(* ===== verification/Sales.v ===== *)
(** * Listing, selling, bidding: what the calls do

    Success of a sale and of a listing, with all their effects, and the exact
    outcome of the auction functions on every branch, errors included. *)

From stdpp Require Import base list gmap strings numbers relations.
From Stdlib Require Import ZArith Lia.
From S2P Require Import Prelude Evm Erc721 NFTCollection MarketStorage Marketplace Chain Trace ChainFacts.
From S2P Require Import EnvLaws MarketFacts Steps Invariants Money Purchases Safety.

(** ** Runs of the two trading calls, whatever the chain is *)
Section runs.
Context {E : Type} `{!ChainEnv E}.
Variable this : address.
Implicit Types (w : MState E).

Lemma nonReentrant_run {A} (body : MM A) w a w1 :
  _status_entered (m_store w) = false →
  body (with_store (upd__status_entered (λ _, true)) w) = Ok (a, w1) →
  nonReentrant body w = Ok (a, with_store (upd__status_entered (λ _, false)) w1).
Proof.
  intros Hg Hb. apply nonReentrant_Ok. split; [done|]. by exists w1.
Qed.

Lemma createMarketSale_run m c id w e1 e2 :
  let i := item_at (m_store w) c id in
  _status_entered (m_store w) = false →
  i_isOnSale i = true → i_isAuction i = false → msg_value m = i_price i →
  ((userPurchaseCount (m_store w)).[msg_sender m] + 1 ≤ uint256_max)%Z →
  pay this (i_seller i) (msg_value m) (m_env w) = Ok (tt, e1) →
  nft_transferFrom this c this (msg_sender m) id e1 = Ok (tt, e2) →
  createMarketSale this m c id w =
    Ok (tt, {| m_store := left_by w (sold m c id); m_env := e2;
               m_logs := m_logs w ++ [MarketItemSold c id (i_seller i) (msg_sender m)
                                        (msg_value m)] |}).
Proof.
  intros i Hg Hs Ha Hv Hn Hp Ht. unfold createMarketSale.
  erewrite nonReentrant_run; [|done|].
  2:{ unfold store, update, with_item, external, emit. run_block.
      change (item_at (upd__status_entered (λ _, true) (m_store w)) c id) with i.
      rewrite Hs, Ha, Hv, Z.eqb_refl. cbn -[pay nft_transferFrom]. rewrite <- Hv.
      rewrite Hp. cbn -[pay nft_transferFrom]. rewrite Ht. cbn -[pay nft_transferFrom].
      unfold checked_add. rewrite (proj2 (Z.leb_le _ _) Hn). cbn. reflexivity. }
  reflexivity.
Qed.
Lemma createMarketItem_run m c id price uri w e :
  _status_entered (m_store w) = false →
  c_isActive (collections (m_store w)).[c] = true → (0 < price)%Z →
  msg_value m = listingFee (m_store w) →
  nft_tokenURI (m_env w) c id = Ok uri →
  nft_transferFrom this c (msg_sender m) this id (m_env w) = Ok (tt, e) →
  createMarketItem this m c id price w =
    Ok (tt, {| m_store := left_by w (listed m c id price uri); m_env := e;
               m_logs := m_logs w ++ [MarketItemCreated c id (msg_sender m) 0%N price] |}).
Proof.
  intros Hg Ha Hp Hv Hu Ht. unfold createMarketItem.
  erewrite nonReentrant_run; [|done|].
  2:{ unfold store, update, external, external_view, emit. run_block.
      rewrite Ha, (proj2 (Z.ltb_lt _ _) Hp), Hv. cbn. rewrite Z.eqb_refl. cbn.
      rewrite Hu. cbn. rewrite Ht. reflexivity. }
  reflexivity.
Qed.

§ §

● Assignment:
The lines to copy are those in the records above containing the word "Require".

● Solution:
From stdpp Require Import base list gmap strings numbers relations.
From Stdlib Require Import ZArith Lia.
From S2P Require Import Prelude Evm Erc721 NFTCollection MarketStorage Marketplace Chain Trace ChainFacts.
From S2P Require Import EnvLaws MarketFacts Steps Invariants Money Purchases Safety.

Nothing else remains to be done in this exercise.